[[ Given records open ]]

(** * CacheMunk: the Redis-backed query cache of [server/src/cache/cache.ts]

    The cache is a closure over an ioredis client and the snappy codec.  Its
    three operations [set], [get] and [invalidate] are embedded below as
    programs that send commands to a model of the Redis keyspace; everything
    the operations do to the backend is visible both in the final keyspace and
    in the list of requests they issued.

    Redis, ioredis and snappy are packages outside the repository.  The
    keyspace follows the documented behaviour of the seven commands that
    cache.ts sends (module [Redis]); the codec is a parameter (class
    [Snappy]).

    Conventions of the embedding:
    - a JavaScript string payload is identified with its UTF-8 bytes, so a
      payload and a [Buffer] are both a Rocq [string]; [Buffer.from(data)]
      and [toString()] are the identity on it and [binaryData.length] is
      [String.length];
    - a TTL is an integer number of seconds ([Z]) within the range Redis
      takes for EX and EXPIRE; a fractional number of seconds, or one beyond
      that range, which Redis refuses, has no counterpart here.  The clock of
      the backend is part of its state and only moves through [Redis.tick];
    - an optional argument is an [option]: [None] is [undefined];
    - the backend is reachable: a command is answered, with a value or with a
      refusal; connection failures have no counterpart here;
    - [process.hrtime] and [console.log] (timing instrumentation) are left out:
      they touch neither the backend nor the returned value. *)

From Stdlib Require Import ZArith Ascii String List Lia.
From stdpp Require Import base option gmap strings list fin_maps.

Local Open Scope string_scope.
Local Open Scope Z_scope.

(** ** The backend: the Redis commands the cache sends *)

Module Redis.

(** A key holds either a string (written by SET) or a set of strings
    (built by SADD). *)
Inductive rvalue : Type :=
| VStr (s : string)
| VSet (members : gset string).

(** [deadline] is the absolute time at which the key expires; [None] is a
    key without expiry. *)
Record entry : Type := Entry { value : rvalue; deadline : option Z }.

Record t : Type := State { now : Z; db : gmap string entry }.

Definition empty : t := State 0 ∅.

Inductive command : Type :=
| SET (key value : string) (ex : Z)     (* SET key value EX ex *)
| GET (key : string)
| GETBUFFER (key : string)               (* GET, reply kept as a Buffer *)
| SADD (key member : string)
| SMEMBERS (key : string)
| EXPIRE (key : string) (seconds : Z)
| DEL (key : string).

(** What the client hands back for a command. *)
Inductive reply : Type :=
| Null
| Str (s : string)
| Buffer (b : string)
| Num (n : Z)
| Arr (l : list string).

Inductive failure : Type :=
| WRONGTYPE        (* operation against a key holding the wrong kind of value *)
| InvalidExpire.   (* invalid expire time in 'set' command *)

Definition alive (clock : Z) (e : entry) : bool :=
  match deadline e with
  | None => true
  | Some d => clock <? d
  end.

(** The entry a command sees at [k]: expired keys are invisible. *)
Definition find (st : t) (k : string) : option entry :=
  match db st !! k with
  | Some e => if alive (now st) e then Some e else None
  | None => None
  end.

Definition put (k : string) (e : entry) (st : t) : t :=
  State (now st) (<[k := e]> (db st)).

Definition remove (k : string) (st : t) : t :=
  State (now st) (delete k (db st)).

(** Time passing at the backend. *)
Definition tick (d : Z) (st : t) : t := State (now st + d) (db st).

(** Remaining time to live of a key, as TTL reports it: [None] when the key
    is missing or has no expiry. *)
Definition ttl (st : t) (k : string) : option Z :=
  match find st k with
  | Some (Entry _ (Some d)) => Some (d - now st)
  | _ => None
  end.

Definition smembers (st : t) (k : string) : gset string :=
  match find st k with
  | Some (Entry (VSet s) _) => s
  | _ => ∅
  end.

(** One command against the keyspace.  Strings and sets live in the same
    keyspace: a key holds one value of one type.
    - SET replaces whatever the key held, of any type, and gives it the new
      expiry; a non-positive EX is refused ("invalid expire time") and
      changes nothing.
    - GET of a key holding a set, and SADD or SMEMBERS of a key holding a
      string, fail with WRONGTYPE and change nothing.
    - SADD creates the set (without expiry) when the key is missing and
      keeps the expiry of an existing set.
    - SMEMBERS of a missing key is the empty list.
    - EXPIRE replaces the expiry of an existing key of any type; with a
      non-positive argument it deletes the key.
    - DEL removes a key of any type. *)
Definition execute (c : command) (st : t) : t * (failure + reply) :=
  match c with
  | SET k v ex =>
      if 0 <? ex
      then (put k (Entry (VStr v) (Some (now st + ex))) st, inr (Str "OK"))
      else (st, inl InvalidExpire)
  | GET k =>
      match find st k with
      | None => (st, inr Null)
      | Some (Entry (VStr s) _) => (st, inr (Str s))
      | Some (Entry (VSet _) _) => (st, inl WRONGTYPE)
      end
  | GETBUFFER k =>
      match find st k with
      | None => (st, inr Null)
      | Some (Entry (VStr s) _) => (st, inr (Buffer s))
      | Some (Entry (VSet _) _) => (st, inl WRONGTYPE)
      end
  | SADD k m =>
      match find st k with
      | None => (put k (Entry (VSet {[ m ]}) None) st, inr (Num 1))
      | Some (Entry (VSet s) d) =>
          (put k (Entry (VSet ({[ m ]} ∪ s)) d) st,
           inr (Num (if decide (m ∈ s) then 0 else 1)))
      | Some (Entry (VStr _) _) => (st, inl WRONGTYPE)
      end
  | SMEMBERS k =>
      match find st k with
      | None => (st, inr (Arr []))
      | Some (Entry (VSet s) _) => (st, inr (Arr (elements s)))
      | Some (Entry (VStr _) _) => (st, inl WRONGTYPE)
      end
  | EXPIRE k secs =>
      match find st k with
      | None => (st, inr (Num 0))
      | Some (Entry v _) =>
          if 0 <? secs
          then (put k (Entry v (Some (now st + secs))) st, inr (Num 1))
          else (remove k st, inr (Num 1))
      end
  | DEL k =>
      (remove k st, inr (Num (match find st k with Some _ => 1 | None => 0 end)))
  end.

(** The key a command works on. *)
Definition target (c : command) : string :=
  match c with
  | SET k _ _ | GET k | GETBUFFER k | SADD k _ | SMEMBERS k
  | EXPIRE k _ | DEL k => k
  end.

(** Whether a live string sits at [k]. *)
Definition is_string (st : t) (k : string) : bool :=
  match find st k with
  | Some (Entry (VStr _) _) => true
  | _ => false
  end.

(** MULTI ... EXEC: the queued commands run in order as one step of the
    backend, no other client's command in between.  Redis has no rollback: a
    command that fails while the queue runs is reported in its slot of the
    result, the commands after it still run and the effects of the commands
    before it stay. *)
Fixpoint exec (queue : list command) (st : t) : t * list (failure + reply) :=
  match queue with
  | [] => (st, [])
  | c :: rest =>
      let '(st1, r) := execute c st in
      let '(st2, rs) := exec rest st1 in
      (st2, r :: rs)
  end.

(** A request is what reaches the backend as one indivisible step: a lone
    command, or a whole MULTI/EXEC transaction. *)
Inductive request : Type :=
| Single (c : command)
| Multi (queue : list command).

Definition commands (r : request) : list command :=
  match r with
  | Single c => [c]
  | Multi q => q
  end.

End Redis.

(** ** The codec: the two functions taken from the snappy package *)

Class Snappy : Type := {
  compress : string -> string;
  uncompress : string -> option string   (* [None]: the bytes are rejected *)
}.

(** Snappy is a lossless compressor. *)
Class SnappyLossless `{Snappy} : Prop :=
  uncompress_compress : forall b : string, uncompress (compress b) = Some b.

(** ** The cache of cache.ts *)

Module Cache.

Import Redis.

(** *** Promises over the backend *)

Inductive error : Type :=
| MaxEntrySizeExceeded        (* new Error('maxEntrySize exceeded') *)
| ReplyError (e : failure)    (* the backend refused a command *)
| UncompressError.            (* snappy refused the stored bytes *)

Inductive settled (A : Type) : Type :=
| Fulfilled (a : A)
| Rejected (e : error).
Arguments Fulfilled {A} a.
Arguments Rejected {A} e.

(** Running an operation settles its promise, leaves the backend in some
    state and has issued some requests, oldest first. *)
Record outcome (A : Type) : Type :=
  Outcome { result : settled A; backend : Redis.t; issued : list request }.
Arguments Outcome {A} result backend issued.
Arguments result {A} o.
Arguments backend {A} o.
Arguments issued {A} o.

Definition async (A : Type) : Type := Redis.t -> outcome A.

#[export] Instance async_ret : MRet async :=
  fun A a st => Outcome (Fulfilled a) st [].

#[export] Instance async_bind : MBind async :=
  fun A B k m st =>
    let o := m st in
    match result o with
    | Fulfilled a =>
        let o' := k a (backend o) in
        Outcome (result o') (backend o') (issued o ++ issued o')
    | Rejected e => Outcome (Rejected e) (backend o) (issued o)
    end.

Definition throw {A : Type} (e : error) : async A :=
  fun st => Outcome (Rejected e) st [].

(** [await redis.cmd(...)]: one command, on its own; a failure reply rejects
    the promise. *)
Definition call (c : command) : async reply :=
  fun st =>
    let '(st', r) := execute c st in
    match r with
    | inr v => Outcome (Fulfilled v) st' [Single c]
    | inl e => Outcome (Rejected (ReplyError e)) st' [Single c]
    end.

(** [await pipeline.exec()] on a [redis.multi()] pipeline: the promise is
    fulfilled with one slot per queued command, failures included (ioredis
    rejects it only when EXEC itself is refused, which needs a command that
    could not be queued; the commands of [command] are all well formed). *)
Definition multi_exec (queue : list command) : async (list (failure + reply)) :=
  fun st =>
    let '(st', rs) := exec queue st in
    Outcome (Fulfilled rs) st' [Multi queue].

(** *** configureCache *)

Inductive client : Type :=
| IORedis          (* an instance of ioredis' Redis *)
| NotRedis.

(** The options object ([interface Config]).  Its two event handlers,
    [onCacheHit] and [onCacheMiss], are destructured and never called: they
    are left out. *)
Record Config : Type := {
  redis : client;
  opt_defaultTtl : option Z;
  opt_maxEntrySize : option Z;
  opt_compression : option bool
}.

(** The constants the closure captures. *)
Record Cache : Type := {
  compression : bool;
  defaultTtl : Z;
  maxEntrySize : Z
}.

Definition positive_or (o : option Z) (fallback : Z) : Z :=
  match o with
  | Some n => if 0 <? n then n else fallback
  | None => fallback
  end.

(** [None] is the thrown [Error('ioredis client not found')]. *)
Definition configureCache (options : Config) : option Cache :=
  let compression :=
    match opt_compression options with Some true => true | _ => false end in
  match redis options with
  | NotRedis => None
  | IORedis =>
      let defaultTtl := positive_or (opt_defaultTtl options) 3600 in
      let maxEntrySize := positive_or (opt_maxEntrySize options) 5000000 in
      Some {| compression := compression;
              defaultTtl := defaultTtl;
              maxEntrySize := maxEntrySize |}
  end.

Definition dependencyKey (dependency : string) : string :=
  "dependency:" +:+ dependency.

Section Operations.

Context `{Snappy}.
Variable cache : Cache.

(** *** set (cache.ts, lines 40-95) *)

(** What the [forEach] of [set] queues for one dependency. *)
Definition registration (queryKey : string) (ttlInSeconds : Z)
    (dependency : string) : list command :=
  let dependencyKey := dependencyKey dependency in
  [SADD dependencyKey queryKey; EXPIRE dependencyKey ttlInSeconds].

(** The commands queued on the pipeline of [set]: the store of the query
    result, then the registrations in the order of the list. *)
Definition pipeline (queryKey stored : string) (dependencies : list string)
    (ttlInSeconds : Z) : list command :=
  SET queryKey stored ttlInSeconds
  :: flat_map (registration queryKey ttlInSeconds) dependencies.

Definition set (queryKey data : string) (dependencies : option (list string))
    (ttlInSeconds : option Z) : async unit :=
  let ttlInSeconds := default (defaultTtl cache) ttlInSeconds in
  compressedData ←
    (if compression cache then
       let binaryData := data in
       if maxEntrySize cache <? Z.of_nat (String.length binaryData)
       then throw MaxEntrySizeExceeded
       else mret (Some (compress binaryData))
     else mret None);
  match dependencies with
  | Some ((_ :: _) as dependencies) =>
      _ ← multi_exec
            (match compression cache, compressedData with
             | true, Some compressedData =>
                 pipeline queryKey compressedData dependencies ttlInSeconds
             | _, _ =>
                 pipeline queryKey data dependencies ttlInSeconds
             end);
      mret tt
  | _ =>
      _ ← (match compression cache, compressedData with
           | true, Some compressedData =>
               call (SET queryKey compressedData ttlInSeconds)
           | _, _ =>
               call (SET queryKey data ttlInSeconds)
           end);
      mret tt
  end.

[[ Given records closed ]]

**Required action:**
Word for word, restate the entries from the first line to the line that has "Conventions of the", both included, and nothing else.

**Reply:**
(** * CacheMunk: the Redis-backed query cache of [server/src/cache/cache.ts]

    The cache is a closure over an ioredis client and the snappy codec.  Its
    three operations [set], [get] and [invalidate] are embedded below as
    programs that send commands to a model of the Redis keyspace; everything
    the operations do to the backend is visible both in the final keyspace and
    in the list of requests they issued.

    Redis, ioredis and snappy are packages outside the repository.  The
    keyspace follows the documented behaviour of the seven commands that
    cache.ts sends (module [Redis]); the codec is a parameter (class
    [Snappy]).

    Conventions of the embedding:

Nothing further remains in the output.